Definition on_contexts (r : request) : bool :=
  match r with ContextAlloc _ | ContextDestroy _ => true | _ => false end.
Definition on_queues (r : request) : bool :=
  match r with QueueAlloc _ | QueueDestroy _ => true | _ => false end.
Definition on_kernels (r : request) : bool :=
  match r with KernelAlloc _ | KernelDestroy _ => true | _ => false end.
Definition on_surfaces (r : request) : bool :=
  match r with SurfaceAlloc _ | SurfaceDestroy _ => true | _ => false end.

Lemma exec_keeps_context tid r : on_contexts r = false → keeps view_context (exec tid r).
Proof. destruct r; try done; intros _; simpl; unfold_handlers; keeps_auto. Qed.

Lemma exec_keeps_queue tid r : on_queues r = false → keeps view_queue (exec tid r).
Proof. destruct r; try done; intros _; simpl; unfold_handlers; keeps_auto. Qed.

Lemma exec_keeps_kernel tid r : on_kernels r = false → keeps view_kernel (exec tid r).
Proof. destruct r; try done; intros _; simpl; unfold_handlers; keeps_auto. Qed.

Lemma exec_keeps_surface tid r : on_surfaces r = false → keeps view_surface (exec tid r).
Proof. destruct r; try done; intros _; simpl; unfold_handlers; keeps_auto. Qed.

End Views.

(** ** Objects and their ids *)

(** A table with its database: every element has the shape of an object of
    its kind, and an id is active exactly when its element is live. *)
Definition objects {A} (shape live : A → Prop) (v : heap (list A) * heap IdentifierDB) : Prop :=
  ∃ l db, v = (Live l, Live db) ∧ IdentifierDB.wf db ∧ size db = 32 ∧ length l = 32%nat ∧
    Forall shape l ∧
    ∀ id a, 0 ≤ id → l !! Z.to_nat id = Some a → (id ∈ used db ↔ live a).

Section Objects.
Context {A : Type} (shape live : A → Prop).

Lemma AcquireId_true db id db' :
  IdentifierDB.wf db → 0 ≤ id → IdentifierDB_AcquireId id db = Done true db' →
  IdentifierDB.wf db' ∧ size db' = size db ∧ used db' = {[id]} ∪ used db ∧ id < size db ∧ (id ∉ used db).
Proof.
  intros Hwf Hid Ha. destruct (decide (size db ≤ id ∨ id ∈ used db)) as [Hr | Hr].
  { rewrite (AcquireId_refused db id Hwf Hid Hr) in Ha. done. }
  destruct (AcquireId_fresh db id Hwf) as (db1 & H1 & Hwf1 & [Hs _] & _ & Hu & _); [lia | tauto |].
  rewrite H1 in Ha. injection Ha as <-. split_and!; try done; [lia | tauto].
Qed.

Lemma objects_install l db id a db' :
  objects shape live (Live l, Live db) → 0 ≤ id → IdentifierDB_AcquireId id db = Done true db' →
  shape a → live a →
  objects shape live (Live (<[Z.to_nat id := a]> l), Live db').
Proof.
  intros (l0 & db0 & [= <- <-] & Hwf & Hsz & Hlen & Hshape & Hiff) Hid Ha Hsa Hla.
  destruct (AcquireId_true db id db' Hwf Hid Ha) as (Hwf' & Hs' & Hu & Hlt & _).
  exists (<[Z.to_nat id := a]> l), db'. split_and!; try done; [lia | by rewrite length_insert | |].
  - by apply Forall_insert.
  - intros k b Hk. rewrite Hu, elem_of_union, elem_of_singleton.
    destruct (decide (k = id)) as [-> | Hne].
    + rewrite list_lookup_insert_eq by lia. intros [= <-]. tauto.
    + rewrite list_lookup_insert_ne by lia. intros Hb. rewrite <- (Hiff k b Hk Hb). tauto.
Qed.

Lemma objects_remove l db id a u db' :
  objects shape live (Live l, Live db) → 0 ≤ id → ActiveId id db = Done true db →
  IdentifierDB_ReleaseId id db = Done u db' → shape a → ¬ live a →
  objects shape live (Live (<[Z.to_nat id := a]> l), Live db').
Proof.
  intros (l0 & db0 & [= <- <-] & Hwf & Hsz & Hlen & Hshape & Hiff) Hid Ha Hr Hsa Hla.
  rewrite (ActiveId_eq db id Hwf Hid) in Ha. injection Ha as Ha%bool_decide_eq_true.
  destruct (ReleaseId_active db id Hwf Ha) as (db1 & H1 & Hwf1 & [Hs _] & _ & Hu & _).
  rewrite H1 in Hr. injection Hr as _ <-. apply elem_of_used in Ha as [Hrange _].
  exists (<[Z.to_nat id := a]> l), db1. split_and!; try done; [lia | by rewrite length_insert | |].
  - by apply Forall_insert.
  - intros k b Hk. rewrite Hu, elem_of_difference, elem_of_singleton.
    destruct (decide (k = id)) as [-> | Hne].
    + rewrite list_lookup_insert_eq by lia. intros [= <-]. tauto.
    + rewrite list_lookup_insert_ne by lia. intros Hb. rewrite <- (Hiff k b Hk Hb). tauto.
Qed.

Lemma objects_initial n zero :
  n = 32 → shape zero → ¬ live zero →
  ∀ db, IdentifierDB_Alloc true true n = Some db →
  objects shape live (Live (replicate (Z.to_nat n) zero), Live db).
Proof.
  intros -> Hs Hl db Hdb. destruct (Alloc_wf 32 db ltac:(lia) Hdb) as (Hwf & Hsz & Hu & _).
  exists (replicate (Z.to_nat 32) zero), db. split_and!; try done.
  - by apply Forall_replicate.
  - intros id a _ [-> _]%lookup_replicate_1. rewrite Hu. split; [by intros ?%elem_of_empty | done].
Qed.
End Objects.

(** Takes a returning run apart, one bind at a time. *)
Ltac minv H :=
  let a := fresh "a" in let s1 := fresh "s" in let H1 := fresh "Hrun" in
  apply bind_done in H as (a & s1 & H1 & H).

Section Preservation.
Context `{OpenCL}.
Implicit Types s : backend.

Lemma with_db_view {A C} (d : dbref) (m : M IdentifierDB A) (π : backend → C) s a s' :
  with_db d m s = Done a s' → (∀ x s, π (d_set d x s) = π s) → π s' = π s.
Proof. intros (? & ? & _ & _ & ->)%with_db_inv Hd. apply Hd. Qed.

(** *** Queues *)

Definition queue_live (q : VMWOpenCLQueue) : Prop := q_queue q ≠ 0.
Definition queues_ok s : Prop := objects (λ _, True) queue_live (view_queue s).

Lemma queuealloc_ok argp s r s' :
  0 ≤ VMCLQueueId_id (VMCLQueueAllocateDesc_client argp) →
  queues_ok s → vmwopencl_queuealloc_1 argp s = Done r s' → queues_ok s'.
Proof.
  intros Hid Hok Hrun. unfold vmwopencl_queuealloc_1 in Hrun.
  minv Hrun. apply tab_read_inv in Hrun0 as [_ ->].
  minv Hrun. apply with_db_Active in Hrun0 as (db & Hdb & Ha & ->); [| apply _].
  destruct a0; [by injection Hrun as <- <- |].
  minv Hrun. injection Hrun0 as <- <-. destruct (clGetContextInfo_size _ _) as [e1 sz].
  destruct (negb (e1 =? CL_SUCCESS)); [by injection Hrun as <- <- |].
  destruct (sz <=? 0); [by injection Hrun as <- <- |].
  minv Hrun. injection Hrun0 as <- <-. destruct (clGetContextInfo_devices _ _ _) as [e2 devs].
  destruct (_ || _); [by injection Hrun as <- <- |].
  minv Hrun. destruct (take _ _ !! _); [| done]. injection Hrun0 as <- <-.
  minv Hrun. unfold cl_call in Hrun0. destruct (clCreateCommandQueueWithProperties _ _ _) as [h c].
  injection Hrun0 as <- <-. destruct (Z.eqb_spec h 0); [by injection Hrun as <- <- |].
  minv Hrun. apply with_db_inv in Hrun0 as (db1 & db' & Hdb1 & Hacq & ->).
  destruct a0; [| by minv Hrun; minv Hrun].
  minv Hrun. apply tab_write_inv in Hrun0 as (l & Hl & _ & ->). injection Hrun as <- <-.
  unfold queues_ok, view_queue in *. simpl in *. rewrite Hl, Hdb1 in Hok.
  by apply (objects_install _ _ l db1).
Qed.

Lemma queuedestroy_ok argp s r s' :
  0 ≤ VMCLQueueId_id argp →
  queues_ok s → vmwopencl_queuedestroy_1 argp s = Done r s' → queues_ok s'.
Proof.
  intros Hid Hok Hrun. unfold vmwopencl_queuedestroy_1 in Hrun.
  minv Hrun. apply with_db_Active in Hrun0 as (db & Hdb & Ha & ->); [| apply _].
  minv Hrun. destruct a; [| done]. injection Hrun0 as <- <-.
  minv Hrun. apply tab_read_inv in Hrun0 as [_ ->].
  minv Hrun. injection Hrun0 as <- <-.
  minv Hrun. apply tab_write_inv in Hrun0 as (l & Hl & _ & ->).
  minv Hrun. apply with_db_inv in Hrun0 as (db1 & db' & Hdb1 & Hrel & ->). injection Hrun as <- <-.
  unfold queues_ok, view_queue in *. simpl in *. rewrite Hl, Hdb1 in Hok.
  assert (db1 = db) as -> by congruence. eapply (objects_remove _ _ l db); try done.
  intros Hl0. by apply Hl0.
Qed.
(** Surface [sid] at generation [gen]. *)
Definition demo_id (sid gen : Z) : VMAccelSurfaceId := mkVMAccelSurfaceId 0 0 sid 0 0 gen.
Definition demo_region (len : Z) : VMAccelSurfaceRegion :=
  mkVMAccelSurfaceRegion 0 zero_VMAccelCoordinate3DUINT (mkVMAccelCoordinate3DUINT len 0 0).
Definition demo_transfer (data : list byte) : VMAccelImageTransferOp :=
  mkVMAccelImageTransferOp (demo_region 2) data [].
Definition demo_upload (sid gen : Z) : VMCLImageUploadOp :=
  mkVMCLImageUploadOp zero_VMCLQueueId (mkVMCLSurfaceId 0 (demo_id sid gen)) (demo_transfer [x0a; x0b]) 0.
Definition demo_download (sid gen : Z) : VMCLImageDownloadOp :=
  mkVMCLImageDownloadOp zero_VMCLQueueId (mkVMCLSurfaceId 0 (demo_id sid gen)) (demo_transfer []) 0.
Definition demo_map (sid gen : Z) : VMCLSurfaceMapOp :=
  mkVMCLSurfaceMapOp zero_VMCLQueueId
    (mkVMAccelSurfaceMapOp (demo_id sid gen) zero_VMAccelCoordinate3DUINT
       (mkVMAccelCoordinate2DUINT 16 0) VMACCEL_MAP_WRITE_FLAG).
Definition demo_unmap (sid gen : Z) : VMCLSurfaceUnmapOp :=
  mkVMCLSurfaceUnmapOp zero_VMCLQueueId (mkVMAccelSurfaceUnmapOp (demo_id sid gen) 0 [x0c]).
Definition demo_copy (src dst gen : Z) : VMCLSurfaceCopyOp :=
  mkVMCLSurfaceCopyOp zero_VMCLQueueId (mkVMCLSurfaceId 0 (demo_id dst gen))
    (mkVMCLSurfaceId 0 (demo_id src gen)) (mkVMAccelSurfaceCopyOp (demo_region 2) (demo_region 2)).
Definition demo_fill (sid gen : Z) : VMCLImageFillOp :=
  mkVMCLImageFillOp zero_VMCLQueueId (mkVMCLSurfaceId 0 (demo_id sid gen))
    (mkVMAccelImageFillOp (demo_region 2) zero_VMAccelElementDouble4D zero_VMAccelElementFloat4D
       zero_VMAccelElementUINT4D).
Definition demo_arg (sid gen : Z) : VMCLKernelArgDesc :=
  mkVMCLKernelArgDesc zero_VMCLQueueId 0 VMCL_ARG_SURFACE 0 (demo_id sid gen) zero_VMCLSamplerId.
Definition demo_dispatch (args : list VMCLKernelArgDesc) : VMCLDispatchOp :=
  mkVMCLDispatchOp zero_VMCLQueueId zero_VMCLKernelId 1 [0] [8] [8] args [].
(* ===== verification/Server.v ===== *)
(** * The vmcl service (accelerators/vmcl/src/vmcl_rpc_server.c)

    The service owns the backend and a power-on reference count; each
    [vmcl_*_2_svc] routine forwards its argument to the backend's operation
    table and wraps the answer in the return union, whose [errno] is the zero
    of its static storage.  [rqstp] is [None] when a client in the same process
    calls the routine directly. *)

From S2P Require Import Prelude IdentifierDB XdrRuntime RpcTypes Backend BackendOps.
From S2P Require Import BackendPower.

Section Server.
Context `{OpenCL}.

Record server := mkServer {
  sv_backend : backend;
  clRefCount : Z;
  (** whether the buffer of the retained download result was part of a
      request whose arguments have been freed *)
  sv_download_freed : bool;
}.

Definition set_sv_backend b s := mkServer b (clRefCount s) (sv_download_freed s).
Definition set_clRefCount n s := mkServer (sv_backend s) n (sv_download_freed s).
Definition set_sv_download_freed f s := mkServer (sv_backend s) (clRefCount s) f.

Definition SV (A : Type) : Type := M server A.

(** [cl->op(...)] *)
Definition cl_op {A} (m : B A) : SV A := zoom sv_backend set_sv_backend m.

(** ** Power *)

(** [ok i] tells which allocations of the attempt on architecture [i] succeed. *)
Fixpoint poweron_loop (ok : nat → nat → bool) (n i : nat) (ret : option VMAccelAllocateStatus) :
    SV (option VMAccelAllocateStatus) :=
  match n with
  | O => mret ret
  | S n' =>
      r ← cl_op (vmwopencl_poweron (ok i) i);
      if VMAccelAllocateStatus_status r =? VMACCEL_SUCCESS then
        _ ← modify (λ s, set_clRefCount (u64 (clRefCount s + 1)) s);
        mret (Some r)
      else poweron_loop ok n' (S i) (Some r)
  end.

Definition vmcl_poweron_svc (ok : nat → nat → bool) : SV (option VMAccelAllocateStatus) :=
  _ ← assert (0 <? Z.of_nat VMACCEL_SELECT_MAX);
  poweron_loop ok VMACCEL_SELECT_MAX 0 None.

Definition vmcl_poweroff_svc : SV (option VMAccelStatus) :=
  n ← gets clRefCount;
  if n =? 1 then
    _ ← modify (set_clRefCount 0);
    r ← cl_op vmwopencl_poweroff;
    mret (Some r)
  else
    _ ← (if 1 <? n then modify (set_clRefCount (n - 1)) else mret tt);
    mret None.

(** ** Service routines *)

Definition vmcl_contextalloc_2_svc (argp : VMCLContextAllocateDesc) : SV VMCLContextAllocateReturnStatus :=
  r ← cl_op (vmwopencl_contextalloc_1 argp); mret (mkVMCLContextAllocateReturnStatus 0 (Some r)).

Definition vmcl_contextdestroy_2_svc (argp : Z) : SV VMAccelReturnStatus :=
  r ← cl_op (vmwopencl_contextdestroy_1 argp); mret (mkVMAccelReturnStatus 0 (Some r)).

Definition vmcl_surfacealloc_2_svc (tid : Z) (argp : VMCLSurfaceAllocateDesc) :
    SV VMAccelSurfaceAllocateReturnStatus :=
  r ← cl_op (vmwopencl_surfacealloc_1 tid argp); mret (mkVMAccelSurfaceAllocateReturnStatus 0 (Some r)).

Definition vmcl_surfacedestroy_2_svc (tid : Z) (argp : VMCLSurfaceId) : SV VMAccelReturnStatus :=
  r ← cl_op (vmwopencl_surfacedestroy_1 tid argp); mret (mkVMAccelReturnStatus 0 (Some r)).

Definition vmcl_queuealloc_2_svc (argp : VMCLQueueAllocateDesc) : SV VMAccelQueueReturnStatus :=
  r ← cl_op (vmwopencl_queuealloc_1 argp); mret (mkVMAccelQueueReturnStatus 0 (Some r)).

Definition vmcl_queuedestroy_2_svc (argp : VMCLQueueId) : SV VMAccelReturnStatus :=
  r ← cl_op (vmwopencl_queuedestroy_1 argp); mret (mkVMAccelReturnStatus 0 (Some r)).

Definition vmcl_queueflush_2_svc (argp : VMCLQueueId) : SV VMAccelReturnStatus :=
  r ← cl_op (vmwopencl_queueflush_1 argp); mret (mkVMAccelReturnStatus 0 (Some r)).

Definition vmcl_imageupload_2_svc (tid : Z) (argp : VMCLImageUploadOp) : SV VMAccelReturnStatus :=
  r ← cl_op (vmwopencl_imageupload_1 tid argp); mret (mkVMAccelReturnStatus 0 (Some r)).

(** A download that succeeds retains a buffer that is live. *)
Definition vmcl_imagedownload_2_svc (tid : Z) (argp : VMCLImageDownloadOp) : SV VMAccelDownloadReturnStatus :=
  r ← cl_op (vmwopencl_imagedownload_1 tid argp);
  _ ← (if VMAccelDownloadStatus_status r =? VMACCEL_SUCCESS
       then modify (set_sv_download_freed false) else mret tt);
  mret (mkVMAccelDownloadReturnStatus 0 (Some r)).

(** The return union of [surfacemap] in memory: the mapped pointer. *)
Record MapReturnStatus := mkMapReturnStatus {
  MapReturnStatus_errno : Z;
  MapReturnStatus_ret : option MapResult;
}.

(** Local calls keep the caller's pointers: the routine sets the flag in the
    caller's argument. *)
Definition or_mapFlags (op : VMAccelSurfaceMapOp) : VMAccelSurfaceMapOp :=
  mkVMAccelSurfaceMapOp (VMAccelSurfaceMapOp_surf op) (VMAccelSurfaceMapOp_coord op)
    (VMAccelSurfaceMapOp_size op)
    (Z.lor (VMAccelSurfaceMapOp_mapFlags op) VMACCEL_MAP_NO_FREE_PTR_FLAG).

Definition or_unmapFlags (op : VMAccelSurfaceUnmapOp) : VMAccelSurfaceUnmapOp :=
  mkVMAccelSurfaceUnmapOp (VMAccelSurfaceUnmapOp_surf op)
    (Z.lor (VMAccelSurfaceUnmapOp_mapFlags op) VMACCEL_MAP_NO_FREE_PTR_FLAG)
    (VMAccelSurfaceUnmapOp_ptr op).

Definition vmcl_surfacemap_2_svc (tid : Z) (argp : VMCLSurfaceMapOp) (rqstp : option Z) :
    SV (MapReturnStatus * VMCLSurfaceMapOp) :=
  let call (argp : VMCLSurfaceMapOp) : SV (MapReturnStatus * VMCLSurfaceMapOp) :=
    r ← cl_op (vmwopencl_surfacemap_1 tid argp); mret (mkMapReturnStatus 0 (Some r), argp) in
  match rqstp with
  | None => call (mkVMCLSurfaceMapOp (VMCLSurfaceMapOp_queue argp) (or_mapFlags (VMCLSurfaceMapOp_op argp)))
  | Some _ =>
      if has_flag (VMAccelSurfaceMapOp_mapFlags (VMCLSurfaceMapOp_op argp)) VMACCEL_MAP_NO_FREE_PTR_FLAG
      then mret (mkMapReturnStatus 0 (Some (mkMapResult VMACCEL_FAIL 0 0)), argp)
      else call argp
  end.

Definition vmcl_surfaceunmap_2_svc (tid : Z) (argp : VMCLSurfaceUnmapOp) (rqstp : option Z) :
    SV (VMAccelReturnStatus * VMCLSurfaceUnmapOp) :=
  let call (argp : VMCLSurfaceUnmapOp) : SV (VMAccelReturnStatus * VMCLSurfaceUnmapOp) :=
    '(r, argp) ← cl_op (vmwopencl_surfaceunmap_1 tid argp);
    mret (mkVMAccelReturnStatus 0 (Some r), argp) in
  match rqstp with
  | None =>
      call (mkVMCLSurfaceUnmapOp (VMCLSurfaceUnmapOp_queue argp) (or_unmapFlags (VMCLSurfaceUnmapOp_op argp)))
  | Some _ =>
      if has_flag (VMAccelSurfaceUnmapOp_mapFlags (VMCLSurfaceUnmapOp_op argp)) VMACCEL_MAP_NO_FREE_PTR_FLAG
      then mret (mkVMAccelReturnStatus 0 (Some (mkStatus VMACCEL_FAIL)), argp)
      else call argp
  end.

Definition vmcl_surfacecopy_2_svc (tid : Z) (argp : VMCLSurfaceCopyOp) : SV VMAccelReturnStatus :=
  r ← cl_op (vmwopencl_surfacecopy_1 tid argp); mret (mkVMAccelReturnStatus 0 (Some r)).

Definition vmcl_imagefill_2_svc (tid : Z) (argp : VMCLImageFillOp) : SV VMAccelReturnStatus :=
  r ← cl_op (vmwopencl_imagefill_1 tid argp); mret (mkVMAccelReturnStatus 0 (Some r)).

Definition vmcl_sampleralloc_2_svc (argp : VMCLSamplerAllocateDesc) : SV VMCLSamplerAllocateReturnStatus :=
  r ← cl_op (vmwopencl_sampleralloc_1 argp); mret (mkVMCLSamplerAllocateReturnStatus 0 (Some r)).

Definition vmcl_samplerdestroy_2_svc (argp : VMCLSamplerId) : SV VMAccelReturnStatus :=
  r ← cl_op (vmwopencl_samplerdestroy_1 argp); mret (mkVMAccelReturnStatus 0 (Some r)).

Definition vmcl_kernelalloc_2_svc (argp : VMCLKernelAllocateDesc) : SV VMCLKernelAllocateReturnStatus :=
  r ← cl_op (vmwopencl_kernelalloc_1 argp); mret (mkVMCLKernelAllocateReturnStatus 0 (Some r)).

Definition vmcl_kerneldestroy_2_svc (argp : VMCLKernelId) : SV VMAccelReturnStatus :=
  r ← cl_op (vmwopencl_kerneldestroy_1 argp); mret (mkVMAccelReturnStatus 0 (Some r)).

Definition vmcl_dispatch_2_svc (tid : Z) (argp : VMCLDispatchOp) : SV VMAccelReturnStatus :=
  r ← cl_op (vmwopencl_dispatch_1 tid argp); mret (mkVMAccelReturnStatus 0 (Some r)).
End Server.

——————————

* [Exercise objective] Write down exactly the span of lines above from the one containing "(mkVMCLSurfaceId 0 (demo_id src" to the one containing "Record server := mkServer", both ends included.

* [Response below]
    (mkVMCLSurfaceId 0 (demo_id src gen)) (mkVMAccelSurfaceCopyOp (demo_region 2) (demo_region 2)).
Definition demo_fill (sid gen : Z) : VMCLImageFillOp :=
  mkVMCLImageFillOp zero_VMCLQueueId (mkVMCLSurfaceId 0 (demo_id sid gen))
    (mkVMAccelImageFillOp (demo_region 2) zero_VMAccelElementDouble4D zero_VMAccelElementFloat4D
       zero_VMAccelElementUINT4D).
Definition demo_arg (sid gen : Z) : VMCLKernelArgDesc :=
  mkVMCLKernelArgDesc zero_VMCLQueueId 0 VMCL_ARG_SURFACE 0 (demo_id sid gen) zero_VMCLSamplerId.
Definition demo_dispatch (args : list VMCLKernelArgDesc) : VMCLDispatchOp :=
  mkVMCLDispatchOp zero_VMCLQueueId zero_VMCLKernelId 1 [0] [8] [8] args [].
(* ===== verification/Server.v ===== *)
(** * The vmcl service (accelerators/vmcl/src/vmcl_rpc_server.c)

    The service owns the backend and a power-on reference count; each
    [vmcl_*_2_svc] routine forwards its argument to the backend's operation
    table and wraps the answer in the return union, whose [errno] is the zero
    of its static storage.  [rqstp] is [None] when a client in the same process
    calls the routine directly. *)

From S2P Require Import Prelude IdentifierDB XdrRuntime RpcTypes Backend BackendOps.
From S2P Require Import BackendPower.

Section Server.
Context `{OpenCL}.

Record server := mkServer {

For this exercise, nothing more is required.